(** * bcbio-nextgen-vm: telemetry harvesting and reporting

    A shallow embedding of
      - [bcbiovm/provider/common/resources.py] (Collector, Parser),
      - [bcbiovm/provider/base.py] (BaseCloudProvider._execute_remote),
      - [bcbiovm/provider/azure/common.py] (AzureAPI.security_groups),
      - [bcbiovm/provider/azure/resources.py] (Report.add_security_groups_info),
    followed by the properties of the specification that concern them.

    Python objects are modelled as records, dictionaries as finite maps
    or association lists, exceptions as the [Raise] branch of [result],
    and side effects (local cache, sessions, logging) by explicit state
    passing. *)

From Stdlib Require Import ZArith QArith String Ascii List Lia Bool.
From stdpp Require Import base option list strings gmap.

Local Open Scope string_scope.
Local Open Scope Z_scope.

(** ** Python runtime: values, exceptions, results *)

Module Py.

(** The few dynamically typed values that flow through the code. *)
Inductive pyval : Type :=
| PyNone
| PyInt (z : Z)
| PyStr (s : string).

(** Truth value of an object ([if x:], [not x]). *)
Definition truthy (v : pyval) : bool :=
  match v with
  | PyNone => false
  | PyInt z => negb (z =? 0)
  | PyStr s => negb (String.eqb s "")
  end.

(** Exception classes.  The first four are paramiko's:
    [AuthenticationException], [BadHostKeyException] and
    [ChannelException] derive from [SSHException]. *)
Inductive exc_class : Type :=
| SSHException
| AuthenticationException
| BadHostKeyException
| ChannelException
| SocketError
| EOFError
| OSError
| IOError
| AttributeError
| ValueError
| IndexError
| KeyError
| TypeError
| ParseError
| ProgrammingError.

Record exc : Type := Exc { exc_cls : exc_class; exc_msg : string }.

(** [isinstance(e, paramiko.SSHException)] *)
Definition is_SSHException (e : exc) : bool :=
  match exc_cls e with
  | SSHException | AuthenticationException
  | BadHostKeyException | ChannelException => true
  | _ => false
  end.

(** [isinstance(e, ElementTree.ParseError)] *)
Definition is_ParseError (e : exc) : bool :=
  match exc_cls e with ParseError => true | _ => false end.

(** Outcome of evaluating an expression. *)
Inductive result (A : Type) : Type :=
| Return (a : A)
| Raise (e : exc).
Arguments Return {A} a.
Arguments Raise {A} e.

Definition result_bind {A B} (f : A -> result B) (m : result A) : result B :=
  match m with Return a => f a | Raise e => Raise e end.

(** Computations over a mutable world [S] that may raise; the world
    survives an exception. *)
Definition M (S A : Type) : Type := S -> result A * S.

Definition ret {S A} (a : A) : M S A := fun s => (Return a, s).
Definition raise {S A} (e : exc) : M S A := fun s => (Raise e, s).
Definition bind {S A B} (m : M S A) (f : A -> M S B) : M S B :=
  fun s => match m s with
           | (Return a, s') => f a s'
           | (Raise e, s') => (Raise e, s')
           end.
Definition lift {S A} (r : result A) : M S A := fun s => (r, s).
Definition get {S} : M S S := fun s => (Return s, s).
Definition modify {S} (f : S -> S) : M S unit := fun s => (Return tt, f s).

(** [for x in l: body(x)] *)
Fixpoint for_ {S A} (l : list A) (body : A -> M S unit) : M S unit :=
  match l with
  | [] => ret tt
  | x :: l' => bind (body x) (fun _ => for_ l' body)
  end.

(** [int(x)] for a float [x]: truncation towards zero. *)
Definition int_of_float (x : Q) : Z := Z.quot (Qnum x) (Zpos (Qden x)).

(** [int(s)] for a string: optional surrounding blanks, optional sign,
    then one or more decimal digits; anything else raises
    [ValueError]. *)
Definition is_digit (c : ascii) : bool :=
  (48 <=? nat_of_ascii c)%nat && (nat_of_ascii c <=? 57)%nat.

Definition is_space (c : ascii) : bool :=
  let n := nat_of_ascii c in
  ((9 <=? n)%nat && (n <=? 13)%nat) || (n =? 32)%nat.

Fixpoint lstrip (s : string) : string :=
  match s with
  | String c s' => if is_space c then lstrip s' else s
  | EmptyString => EmptyString
  end.

Fixpoint digits_value (acc : Z) (s : string) : option Z :=
  match s with
  | EmptyString => Some acc
  | String c s' =>
      if is_digit c
      then digits_value (10 * acc + (Z.of_nat (nat_of_ascii c) - 48)) s'
      else if String.eqb (lstrip s) "" then Some acc else None
  end.

Definition int_of_string (s : string) : result Z :=
  let bad := Raise (Exc ValueError "invalid literal for int()") in
  let unsigned (t : string) (sign : Z) :=
    match t with
    | String c _ =>
        if is_digit c
        then match digits_value 0 t with
             | Some z => Return (sign * z)
             | None => bad
             end
        else bad
    | EmptyString => bad
    end in
  match lstrip s with
  | String "-" t => unsigned t (-1)
  | String "+" t => unsigned t 1
  | t => unsigned t 1
  end.

(** [l[i]] on a list. *)
Definition index {A} (l : list A) (i : nat) : result A :=
  match nth_error l i with
  | Some a => Return a
  | None => Raise (Exc IndexError "list index out of range")
  end.

(** [os.path.basename] *)
Fixpoint has_slash (s : string) : bool :=
  match s with
  | EmptyString => false
  | String c s' => Ascii.eqb c "/"%char || has_slash s'
  end.

Fixpoint basename (s : string) : string :=
  match s with
  | EmptyString => EmptyString
  | String c s' =>
      if has_slash s' then basename s'
      else if Ascii.eqb c "/"%char then s' else s
  end.

(** [str.endswith] *)
Definition endswith (s suffix : string) : bool :=
  let n := String.length s in
  let k := String.length suffix in
  (k <=? n)%nat && String.eqb (substring (n - k) k s) suffix.

(** [os.path.join(a, b)] for two components. *)
Definition path_join (a b : string) : string :=
  match b with
  | String "/" _ => b
  | _ => if String.eqb a "" || endswith a "/" then a ++ b
         else a ++ "/" ++ b
  end.

(** [sorted] on strings: a stable insertion sort under the byte-wise
    lexicographic order, which is how Python 2 compares [str]. *)
Fixpoint insert_sorted (x : string) (l : list string) : list string :=
  match l with
  | [] => [x]
  | y :: l' => if String.ltb x y then x :: l else y :: insert_sorted x l'
  end.

Definition sorted (l : list string) : list string :=
  foldr insert_sorted [] (rev l).

End Py.

Import Py.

◆ ◆ ◆ ◆ ◆ ◆ ◆

:: Required action ::
Transcribe the records exactly as given.

:: Solution for this problem ::
(** * bcbio-nextgen-vm: telemetry harvesting and reporting

    A shallow embedding of
      - [bcbiovm/provider/common/resources.py] (Collector, Parser),
      - [bcbiovm/provider/base.py] (BaseCloudProvider._execute_remote),
      - [bcbiovm/provider/azure/common.py] (AzureAPI.security_groups),
      - [bcbiovm/provider/azure/resources.py] (Report.add_security_groups_info),
    followed by the properties of the specification that concern them.

    Python objects are modelled as records, dictionaries as finite maps
    or association lists, exceptions as the [Raise] branch of [result],
    and side effects (local cache, sessions, logging) by explicit state
    passing. *)

From Stdlib Require Import ZArith QArith String Ascii List Lia Bool.
From stdpp Require Import base option list strings gmap.

Local Open Scope string_scope.
Local Open Scope Z_scope.

(** ** Python runtime: values, exceptions, results *)

Module Py.

(** The few dynamically typed values that flow through the code. *)
Inductive pyval : Type :=
| PyNone
| PyInt (z : Z)
| PyStr (s : string).

(** Truth value of an object ([if x:], [not x]). *)
Definition truthy (v : pyval) : bool :=
  match v with
  | PyNone => false
  | PyInt z => negb (z =? 0)
  | PyStr s => negb (String.eqb s "")
  end.

(** Exception classes.  The first four are paramiko's:
    [AuthenticationException], [BadHostKeyException] and
    [ChannelException] derive from [SSHException]. *)
Inductive exc_class : Type :=
| SSHException
| AuthenticationException
| BadHostKeyException
| ChannelException
| SocketError
| EOFError
| OSError
| IOError
| AttributeError
| ValueError
| IndexError
| KeyError
| TypeError
| ParseError
| ProgrammingError.

Record exc : Type := Exc { exc_cls : exc_class; exc_msg : string }.

(** [isinstance(e, paramiko.SSHException)] *)
Definition is_SSHException (e : exc) : bool :=
  match exc_cls e with
  | SSHException | AuthenticationException
  | BadHostKeyException | ChannelException => true
  | _ => false
  end.

(** [isinstance(e, ElementTree.ParseError)] *)
Definition is_ParseError (e : exc) : bool :=
  match exc_cls e with ParseError => true | _ => false end.

(** Outcome of evaluating an expression. *)
Inductive result (A : Type) : Type :=
| Return (a : A)
| Raise (e : exc).
Arguments Return {A} a.
Arguments Raise {A} e.

Definition result_bind {A B} (f : A -> result B) (m : result A) : result B :=
  match m with Return a => f a | Raise e => Raise e end.

(** Computations over a mutable world [S] that may raise; the world
    survives an exception. *)
Definition M (S A : Type) : Type := S -> result A * S.

Definition ret {S A} (a : A) : M S A := fun s => (Return a, s).
Definition raise {S A} (e : exc) : M S A := fun s => (Raise e, s).
Definition bind {S A B} (m : M S A) (f : A -> M S B) : M S B :=
  fun s => match m s with
           | (Return a, s') => f a s'
           | (Raise e, s') => (Raise e, s')
           end.
Definition lift {S A} (r : result A) : M S A := fun s => (r, s).
Definition get {S} : M S S := fun s => (Return s, s).
Definition modify {S} (f : S -> S) : M S unit := fun s => (Return tt, f s).

(** [for x in l: body(x)] *)
Fixpoint for_ {S A} (l : list A) (body : A -> M S unit) : M S unit :=
  match l with
  | [] => ret tt
  | x :: l' => bind (body x) (fun _ => for_ l' body)
  end.

(** [int(x)] for a float [x]: truncation towards zero. *)
Definition int_of_float (x : Q) : Z := Z.quot (Qnum x) (Zpos (Qden x)).

(** [int(s)] for a string: optional surrounding blanks, optional sign,
    then one or more decimal digits; anything else raises
    [ValueError]. *)
Definition is_digit (c : ascii) : bool :=
  (48 <=? nat_of_ascii c)%nat && (nat_of_ascii c <=? 57)%nat.

Definition is_space (c : ascii) : bool :=
  let n := nat_of_ascii c in
  ((9 <=? n)%nat && (n <=? 13)%nat) || (n =? 32)%nat.

Fixpoint lstrip (s : string) : string :=
  match s with
  | String c s' => if is_space c then lstrip s' else s
  | EmptyString => EmptyString
  end.

Fixpoint digits_value (acc : Z) (s : string) : option Z :=
  match s with
  | EmptyString => Some acc
  | String c s' =>
      if is_digit c
      then digits_value (10 * acc + (Z.of_nat (nat_of_ascii c) - 48)) s'
      else if String.eqb (lstrip s) "" then Some acc else None
  end.

Definition int_of_string (s : string) : result Z :=
  let bad := Raise (Exc ValueError "invalid literal for int()") in
  let unsigned (t : string) (sign : Z) :=
    match t with
    | String c _ =>
        if is_digit c
        then match digits_value 0 t with
             | Some z => Return (sign * z)
             | None => bad
             end
        else bad
    | EmptyString => bad
    end in
  match lstrip s with
  | String "-" t => unsigned t (-1)
  | String "+" t => unsigned t 1
  | t => unsigned t 1
  end.

(** [l[i]] on a list. *)
Definition index {A} (l : list A) (i : nat) : result A :=
  match nth_error l i with
  | Some a => Return a
  | None => Raise (Exc IndexError "list index out of range")
  end.

(** [os.path.basename] *)
Fixpoint has_slash (s : string) : bool :=
  match s with
  | EmptyString => false
  | String c s' => Ascii.eqb c "/"%char || has_slash s'
  end.

Fixpoint basename (s : string) : string :=
  match s with
  | EmptyString => EmptyString
  | String c s' =>
      if has_slash s' then basename s'
      else if Ascii.eqb c "/"%char then s' else s
  end.

(** [str.endswith] *)
Definition endswith (s suffix : string) : bool :=
  let n := String.length s in
  let k := String.length suffix in
  (k <=? n)%nat && String.eqb (substring (n - k) k s) suffix.

(** [os.path.join(a, b)] for two components. *)
Definition path_join (a b : string) : string :=
  match b with
  | String "/" _ => b
  | _ => if String.eqb a "" || endswith a "/" then a ++ b
         else a ++ "/" ++ b
  end.

(** [sorted] on strings: a stable insertion sort under the byte-wise
    lexicographic order, which is how Python 2 compares [str]. *)
Fixpoint insert_sorted (x : string) (l : list string) : list string :=
  match l with
  | [] => [x]
  | y :: l' => if String.ltb x y then x :: l else y :: insert_sorted x l'
  end.

Definition sorted (l : list string) : list string :=
  foldr insert_sorted [] (rev l).

End Py.

Import Py.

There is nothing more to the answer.